ふと廊下の窓から見えた、まるで欠けたクッキーのような月にナマエは足を止めた。外はもう夜で月の白さがやけに光っている。その白さはナマエに白い十字架を背負ったミランダの背中を思い出させた。ライダースーツのような団服を着こなしたミランダの後姿はナマエの脳裏に深く刻まれている。あんなに縮こまっていた彼女の背中が、あんなにも大きく見えた。
(……あっちは、そろそろ夜かな…。)
この空の向こうには、何が広がっているのだろう。自分も行くはずだった空には何があるのだろう。日本に向けて出発する大きな船、海、心強いエクソシスト達。
「…一緒に、行きたかったなぁ。」
ナマエは月に向かってそう零し、窓脇に手を置いてから首を小さく振った。その時、深紅の飾り紐がぱたぱたと一緒に揺れて、ナマエは長い睫毛を伏せる。
「……本当、役立たず。」
彼女の言葉は誰にも聞こえることもなく、廊下の暗闇と一緒に溶けただけだった。
***
リナリーから、まるで池に小石を落とすような声で言われた言葉にアレンは軽い眩暈を一瞬起こした。
「ナマエは、私の、エクソシストの双子というだけで、…私の知らない所でそんな実験を受けていた…。」
「そんな…ナマエが…?」
「ナマエは何も悪くないのに…!私がイノセンスとシンクロしたから…!!」
彼女のシンクロ率が低いのは、(私の、せい)
痩せ細った体にしてしまったのは、(私…!)
彼女をあそこに閉じ込めさせたのは、
「っ私の…、!!」
せい、と続けようとした言葉はアレンの力強く抱き締められた腕によって消えた。少年だ、少年だと思っていた腕は意外にも固く、間違いなく男性の腕だった事にリナリーは少し驚きながらも、アレンを見上げた。見上げたアレンの表情は険しそうに、まるで子供を叱るように眉を寄せていたが、すっと優しい手つきでリナリーの涙を拭った。

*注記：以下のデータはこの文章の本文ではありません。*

Lemma draw_card_spec l1 l2 l3 rng cards steps a0 :
  l1 ++ l2 ++ l3 ≠ [] -> trace_ok a0 steps rng ->
  exists id l1' l2' l3' rng' steps',
    draw_card (pools3 l1 l2 l3) rng cards steps
      = Ok (pools3 l1' l2' l3', rng', cards ++ [id], steps')
    /\ l1 ++ l2 ++ l3 ≡ₚ id :: l1' ++ l2' ++ l3'
    /\ trace_ok a0 steps' rng'
    /\ omap sp_drawnCardId steps' = omap sp_drawnCardId steps ++ [id].
Proof.
  intros Hne Htr. unfold draw_card.
  destruct (pick_tier_spec (pools3 l1 l2 l3) rng steps a0) as
    (tier & rng1 & steps1 & -> & Hpool & Htr1 & Hom); [by apply pools3_nonempty|done|].
  destruct (rng_next rng1) as [u2 rng2] eqn:Er.
  destruct (random_index_ok (pool_of tier (pools3 l1 l2 l3)) rng1 Hpool) as (x & Hx).
  rewrite Er in Hx. cbn [fst] in Hx. rewrite Hx.
  destruct (pools3_take _ _ _ _ _ _ (js_nth_delete _ _ _ Hx)) as (l1' & l2' & l3' & -> & Hp).
  eexists x, l1', l2', l3', rng2, _. split_and!; [done|done| |].
  - replace rng2 with (rng_next rng1).2 by (by rewrite Er).
    apply trace_ok_snoc; [done|]. by rewrite Er.
  - rewrite omap_app, Hom. done.
Qed.

Lemma draw_loop_spec n l1 l2 l3 rng cards steps a0 :
  trace_ok a0 steps rng -> omap sp_drawnCardId steps = cards ->
  exists r left,
    draw_loop n (pools3 l1 l2 l3) rng cards steps = Ok r
    /\ (exists new, sr_cards r = cards ++ new /\ new ++ left ≡ₚ l1 ++ l2 ++ l3
                    /\ length new = Nat.min n (length (l1 ++ l2 ++ l3)))
    /\ omap sp_drawnCardId (sr_steps r) = sr_cards r
    /\ sp_float <$> sr_steps r = rng_draws (length (sr_steps r)) a0.
Proof.
  revert l1 l2 l3 rng cards steps. induction n as [|n IH]; intros * Htr Hom; cbn [draw_loop].
  - eexists _, (l1 ++ l2 ++ l3). split; [done|]. destruct Htr as [Hf _].
    split_and!; [by exists []; rewrite app_nil_r|done..].
  - rewrite totalRemaining_pools3. destruct (_ =? 0) eqn:E; bool_to_prop.
    + assert (l1 ++ l2 ++ l3 = []) as Hnil by (apply nil_length_inv; lia).
      eexists _, []. split; [done|]. destruct Htr as [Hf _]. rewrite Hnil.
      split_and!; [by exists []; rewrite app_nil_r|done..].
    + destruct (draw_card_spec l1 l2 l3 rng cards steps a0) as
        (id & l1' & l2' & l3' & rng' & steps' & -> & Hp & Htr' & Hom'); [|done|].
      { intros Hn. by rewrite Hn in E. }
      destruct (IH l1' l2' l3' rng' (cards ++ [id]) steps' Htr') as
        (r & left & -> & (new & Hr & Hnew & Hlen) & Hd & Hf); [by rewrite Hom', Hom|].
      exists r, left. split_and!; [done| |done|done].
      exists (id :: new). split_and!; [by rewrite Hr, <- app_assoc| |].
      * cbn. by rewrite Hnew, Hp.
      * rewrite (Permutation_length Hp). cbn [length]. rewrite Hlen. lia.
Qed.

Lemma initial_pools_pools3 poolIds :
  exists l1 l2 l3, initial_pools poolIds = pools3 l1 l2 l3 /\ l1 ++ l2 ++ l3 ≡ₚ poolIds.
Proof.
  eexists _, _, _. split; [reflexivity|]. rewrite !js_sort_perm.
  induction poolIds as [|id ids IH]; [done|]. rewrite !filter_cons.
  transitivity (id :: filter (fun id => cd_tier (card_def id) = COMMON) ids
    ++ filter (fun id => cd_tier (card_def id) = RARE) ids
    ++ filter (fun id => cd_tier (card_def id) = EPIC) ids); [|by rewrite IH].
  destruct (cd_tier (card_def id)); repeat (case_decide; try done); cbn [app].
  - by rewrite <- Permutation_middle.
  - by rewrite app_assoc, <- Permutation_middle, <- app_assoc.
Qed.

Lemma pick_loop_spec {A} n (remaining picked : list A) rng :
  (n <= length remaining)%nat ->
  exists new left rng', pick_loop n remaining picked rng = Ok (picked ++ new, rng')
    /\ new ++ left ≡ₚ remaining /\ length new = n.
Proof.
  revert remaining picked rng. induction n as [|n IH]; intros * Hn; cbn [pick_loop].
  - exists [], remaining, rng. by rewrite app_nil_r.
  - destruct (random_index_ok remaining rng) as (x & Hx); [by destruct remaining; cbn in *; [lia|]|].
    destruct (rng_next rng) as [u rng']. cbn [fst] in Hx. rewrite Hx.
    pose proof (js_nth_delete _ _ _ Hx) as Hp.
    destruct (IH (delete (Z.to_nat (floor_scaled u (Z.of_nat (length remaining)))) remaining)
                 (picked ++ [x]) rng') as (new & left & rng'' & -> & Hnew & Hlen).
    { apply Permutation_length in Hp. cbn in Hp. lia. }
    exists (x :: new), left, rng''. rewrite <- app_assoc. split_and!; [done| |cbn; lia].
    cbn. rewrite Hnew. by symmetry.
Qed.

Lemma elem_of_wrong_indexes options correct i :
  i ∈ wrong_indexes options correct <->
  0 <= i /\ exists v, options !! Z.to_nat i = Some v /\ v ≠ correct.
Proof.
  unfold wrong_indexes. rewrite list_elem_of_fmap. split.
  - intros ([v j] & -> & Hin). apply list_elem_of_filter in Hin as [Hv Hin]. cbn in *.
    apply list_elem_of_lookup in Hin as (k & Hk). rewrite list_lookup_imap in Hk.
    destruct (options !! k) as [w|] eqn:E; [|done]. cbn in Hk. injection Hk as -> <-.
    split; [lia|]. rewrite Nat2Z.id. eauto.
  - intros (Hi & v & Hv & Hne). exists (v, i). split; [done|].
    apply list_elem_of_filter. split; [done|]. apply list_elem_of_lookup.
    exists (Z.to_nat i). rewrite list_lookup_imap, Hv. cbn. by rewrite Z2Nat.id.
Qed.

Lemma wrong_indexes_NoDup options correct : NoDup (wrong_indexes options correct).
Proof.
  unfold wrong_indexes. apply NoDup_fmap_2_strong.
  - intros [v i] [w j] [_ Hi]%list_elem_of_filter [_ Hj]%list_elem_of_filter. cbn. intros <-.
    apply list_elem_of_lookup in Hi as (k & Hk), Hj as (k' & Hk').
    rewrite list_lookup_imap in Hk, Hk'.
    destruct (options !! k) eqn:E; [|done]. destruct (options !! k') eqn:E'; [|done].
    cbn in *. injection Hk as <- <-. injection Hk' as <- Hkk.
    apply Nat2Z.inj in Hkk as ->. congruence.
  - apply NoDup_filter, NoDup_alt. intros i j [v k] Hi Hj.
    rewrite list_lookup_imap in Hi, Hj.
    destruct (options !! i) eqn:E; [|done]. destruct (options !! j) eqn:E'; [|done].
    cbn in *. injection Hi as -> <-. injection Hj as _ Hk. lia.
Qed.

(** ** Properties *)

(** C40: an offer always terminates and never throws, whatever the seed and the
    pool: it draws [min 3 (pool size)] cards without replacement from the pool,
    its trace lists the drawn cards, and the floats of the trace are exactly the
    consecutive outputs of the generator seeded with the ["card|CLASS"]
    substream. *)
Theorem sampleOffer_spec cls seed pool :
  exists r left,
    sampleOffer cls seed pool = Ok r
    /\ sr_cards r ++ left ≡ₚ default (getClassPool cls) pool
    /\ length (sr_cards r) = Nat.min 3 (length (default (getClassPool cls) pool))
    /\ omap sp_drawnCardId (sr_steps r) = sr_cards r
    /\ sp_float <$> sr_steps r
       = rng_draws (length (sr_steps r))
           (mulberry32 (deriveSubstream seed (js "card|" ++ class_str cls))).
Proof.
  unfold sampleOffer. generalize (mulberry32 (deriveSubstream seed (js "card|" ++ class_str cls))).
  generalize (default (getClassPool cls) pool). intros ids rng.
  destruct (initial_pools_pools3 ids) as (l1 & l2 & l3 & -> & Hp).
  destruct (draw_loop_spec SAMPLE_OFFER_COUNT l1 l2 l3 rng [] [] rng)
    as (r & left & -> & (new & Hr & Hnew & Hlen) & Hd & Hf); [split; reflexivity|reflexivity|].
  exists r, left. rewrite Hr, app_nil_l, Hnew, Hlen, (Permutation_length Hp).
  split_and!; [done|done|done|by rewrite Hd, Hr|done].
Qed.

「リナリー。本当にそう思っていますか?…ナマエが、リナリーにそんな言葉を望んでいると思いますか?」
「……………ッ、」
アレンの後ろにある焼け野原が、どこかを、思い出させた。左右どこを見ても焼け野原。壊れていく機械。砲弾。涙を流して取り乱していい状況下ではないはずなのに、それでも、リナリー落ち着いてと優しく涙を拭ってくれるアレンにリナリーの涙は跡を残して止まった。それからゆっくり首を振って、心の中で小さくごめんと謝罪をする。
……わかっている。
ナマエはそんなこと、「私が悪い」なんて言葉、思ってもないし、望んでもない。ナマエは自分に課せられた鎖を自分の物として扱っている。私がその鎖を絞めたなんて思ってもないし、感じてもいない。私はこの数十年、そんなナマエの優しさに甘えて、守られてきた。それでもナマエは、私を大事にしてくれた。
ごめんね、ナマエ。ずっとそうしてきてくれたのに…、
『何リナリー、泣いているの?』
『だって、ナマエ…。これからは…ずっと一緒だよ……嬉しい。』
『私は、今、リナリーのその言葉が嬉しい。』
『行ってきます、リナリー。』
『リナリーを傷つけることは、たとえロボットでも絶対に許さないよ。』
頭の中で、いつでもナマエが私の名前を呼んでくれる。
だめだね、私。
ナマエはいつもいつも私を大切に、心から大事にしてくれてたのに、私はいつもいつも、ナマエは私を恨んでいるんじゃないかってびくびくしてた。
そうじゃない。
そうじゃないよね、
(………ナマエ。)
ぐ、とリナリーの手に力が入ったのが抱き締めた腕を伝ってわかった。いつの間にかリナリーを支えている感覚がなくなっている。
「リナリー。」
リナリーの足がしっかりと地について、震えが止まっていた。瞳も、どこか意を決したように真っ直ぐで、ナマエと同じ、強い瞳。アレン君、と小さく、しかし強く呼ばれた声にアレンは頷いた。
「私、スーマンを助けたい…!」
「うん。行こう…!」
二人は身を離して、炎上のスーマンを見上げた。
今度こそ離されないよう、しっかりと手を繋いで。